> **PROBLEM DESCRIPTION**: Copy all of the records exactly.

═══ THE RECORDS

(* ===== verification/PDelayExchange.v ===== *)
(** * Two daemons measure their link

    The peer delay exchange end to end: the initiator's timer fires and its
    request goes out, the responder answers it with a response and a follow-up,
    and the initiator computes the delay of the link from them.  The two daemons
    have environments of their own; what one sends (its [ESend] effects) is what
    the other receives, octet by octet. *)

From Stdlib Require Import ZArith Lia.
From Stdlib.Floats Require Import SpecFloat.
From stdpp Require Import base gmap list.
From S2P Require Import Prelude Timestamp CFloat Identity Message Wire World Loops Clock Port Media Runs Ether Servo Transmit PDelay Sync CommonPort Receive Wireless Dispatch Fixture Evolution Locks PDelayTheory.

(** The next operation of a handler runs. *)
#[local] Tactic Notation "goes" tactic3(t) := erewrite bind_Done by t; cbv beta match.

Lemma delay_of_wire rate t1 t2 t3 t4 :
  compute_link_delay rate t1 t4 (wire_time t2) (wire_time t3) = compute_link_delay rate t1 t4 t2 t3.
Proof.
  assert (H : ts_diff (wire_time t2) (wire_time t3) = ts_diff t2 t3) by (destruct t2, t3; unfold wire_time, timestamp, ts_diff; exact eq_refl).
  unfold compute_link_delay. rewrite H. exact eq_refl.
Qed.

(** A time of a clock is none of the two special values. *)
Lemma not_special t : nanoseconds t < MAX_NANOSECONDS ->
  nanoseconds t <> nanoseconds INVALID_TIMESTAMP /\ nanoseconds t <> nanoseconds PDELAY_PENDING_TIMESTAMP.
Proof.
  unfold MAX_NANOSECONDS. change (nanoseconds INVALID_TIMESTAMP) with 3221225472.
  change (nanoseconds PDELAY_PENDING_TIMESTAMP) with 3221225473. lia.
Qed.

(** ** A platform that answers

    What the exchange relies on, of the environment of one daemon: locks are
    granted, frames leave, and the hardware has the timestamp of a message when
    it is asked the first time, [tx_time] of one that was sent and [rx_time] of
    one that was received. *)
Class Answers (E : Env) (tx_time rx_time : PTPMessageId -> Timestamp) := {
  an_locks : LocksGranted;
  an_try n l : env_trylock n l = true;
  an_send n : env_send n = true;
  an_offset : (env_payload_offset <= 132)%nat;
  an_tx n id mid last : (env_txtimestamp n id mid last).1 = (GPTP_EC_SUCCESS, tx_time mid);
  an_rx n id mid last : (env_rxtimestamp n id mid last).1 = (GPTP_EC_SUCCESS, rx_time mid);
}.

(** The octets of a frame that leaves: those after the room for the header. *)
Definition on_wire (offset : nat) (e : Effect) : option (list Z) :=
  match e with
  | ESend _ _ _ buf size _ => slice offset (Z.to_nat size) buf
  | _ => None
  end.
(** Its arrival at a port, in the receive array with [rest] behind it. *)
Definition arrival (f rest : list Z) (p : pid) (remote : LinkLayerAddress) : Input :=
  Frame p (f ++ rest) (Z.of_nat (length f)) remote.

(** Equal but for the counters of the management interface. *)
Definition with_counters (x : Port) (c : PortCounters) : Port := x <| counters := c |>.

Section Side.
Context {E : Env} {tx_time rx_time : PTPMessageId -> Timestamp} {HA : Answers E tx_time rx_time}.
#[local] Existing Instance an_locks.

(** ** Sending *)

Lemma build_frame_run q m w : heap w !! q = Some m -> msg_wf m -> exists buf f,
  slice env_payload_offset (Z.to_nat (messageLength (prepare m))) buf = Some f /\
  frame_of env_payload_offset m = Some f /\
  build_frame q w = Done (buf, messageLength (prepare m)) (w <| heap := <[q := prepare m]> (heap w) |>).
Proof.
  intros Hq Hm. destruct (frame_defined env_payload_offset m Hm an_offset) as (f & Hf & _).
  pose proof Hf as Hf'. unfold frame_of in Hf'. destruct (build env_payload_offset m) as [buf|] eqn:Eb; [|done].
  exists buf, f. split; [exact Hf'|]. split; [done|]. unfold build_frame.
  rewrite (bind_Done _ _ _ _ _ (run_get_msg _ _ _ Hq)), (bind_Done _ _ _ _ _ (run_mod_msg _ _ _ _ Hq)).
  by rewrite (bind_Done _ _ _ _ _ (run_from_option OutOfBounds _ _ _ Eb)).
Qed.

══════

> **WRITTEN RESPONSE**:
(* ===== verification/PDelayExchange.v ===== *)
(** * Two daemons measure their link

    The peer delay exchange end to end: the initiator's timer fires and its
    request goes out, the responder answers it with a response and a follow-up,
    and the initiator computes the delay of the link from them.  The two daemons
    have environments of their own; what one sends (its [ESend] effects) is what
    the other receives, octet by octet. *)

From Stdlib Require Import ZArith Lia.
From Stdlib.Floats Require Import SpecFloat.
From stdpp Require Import base gmap list.
From S2P Require Import Prelude Timestamp CFloat Identity Message Wire World Loops Clock Port Media Runs Ether Servo Transmit PDelay Sync CommonPort Receive Wireless Dispatch Fixture Evolution Locks PDelayTheory.

(** The next operation of a handler runs. *)
#[local] Tactic Notation "goes" tactic3(t) := erewrite bind_Done by t; cbv beta match.

Lemma delay_of_wire rate t1 t2 t3 t4 :
  compute_link_delay rate t1 t4 (wire_time t2) (wire_time t3) = compute_link_delay rate t1 t4 t2 t3.
Proof.
  assert (H : ts_diff (wire_time t2) (wire_time t3) = ts_diff t2 t3) by (destruct t2, t3; unfold wire_time, timestamp, ts_diff; exact eq_refl).
  unfold compute_link_delay. rewrite H. exact eq_refl.
Qed.

(** A time of a clock is none of the two special values. *)
Lemma not_special t : nanoseconds t < MAX_NANOSECONDS ->
  nanoseconds t <> nanoseconds INVALID_TIMESTAMP /\ nanoseconds t <> nanoseconds PDELAY_PENDING_TIMESTAMP.
Proof.
  unfold MAX_NANOSECONDS. change (nanoseconds INVALID_TIMESTAMP) with 3221225472.
  change (nanoseconds PDELAY_PENDING_TIMESTAMP) with 3221225473. lia.
Qed.

(** ** A platform that answers

    What the exchange relies on, of the environment of one daemon: locks are
    granted, frames leave, and the hardware has the timestamp of a message when
    it is asked the first time, [tx_time] of one that was sent and [rx_time] of
    one that was received. *)
Class Answers (E : Env) (tx_time rx_time : PTPMessageId -> Timestamp) := {
  an_locks : LocksGranted;
  an_try n l : env_trylock n l = true;
  an_send n : env_send n = true;
  an_offset : (env_payload_offset <= 132)%nat;
  an_tx n id mid last : (env_txtimestamp n id mid last).1 = (GPTP_EC_SUCCESS, tx_time mid);
  an_rx n id mid last : (env_rxtimestamp n id mid last).1 = (GPTP_EC_SUCCESS, rx_time mid);
}.

(** The octets of a frame that leaves: those after the room for the header. *)
Definition on_wire (offset : nat) (e : Effect) : option (list Z) :=
  match e with
  | ESend _ _ _ buf size _ => slice offset (Z.to_nat size) buf
  | _ => None
  end.
(** Its arrival at a port, in the receive array with [rest] behind it. *)
Definition arrival (f rest : list Z) (p : pid) (remote : LinkLayerAddress) : Input :=
  Frame p (f ++ rest) (Z.of_nat (length f)) remote.

(** Equal but for the counters of the management interface. *)
Definition with_counters (x : Port) (c : PortCounters) : Port := x <| counters := c |>.

Section Side.
Context {E : Env} {tx_time rx_time : PTPMessageId -> Timestamp} {HA : Answers E tx_time rx_time}.
#[local] Existing Instance an_locks.

(** ** Sending *)

Lemma build_frame_run q m w : heap w !! q = Some m -> msg_wf m -> exists buf f,
  slice env_payload_offset (Z.to_nat (messageLength (prepare m))) buf = Some f /\
  frame_of env_payload_offset m = Some f /\
  build_frame q w = Done (buf, messageLength (prepare m)) (w <| heap := <[q := prepare m]> (heap w) |>).
Proof.
  intros Hq Hm. destruct (frame_defined env_payload_offset m Hm an_offset) as (f & Hf & _).
  pose proof Hf as Hf'. unfold frame_of in Hf'. destruct (build env_payload_offset m) as [buf|] eqn:Eb; [|done].
  exists buf, f. split; [exact Hf'|]. split; [done|]. unfold build_frame.
  rewrite (bind_Done _ _ _ _ _ (run_get_msg _ _ _ Hq)), (bind_Done _ _ _ _ _ (run_mod_msg _ _ _ _ Hq)).
  by rewrite (bind_Done _ _ _ _ _ (run_from_option OutOfBounds _ _ _ Eb)).
Qed.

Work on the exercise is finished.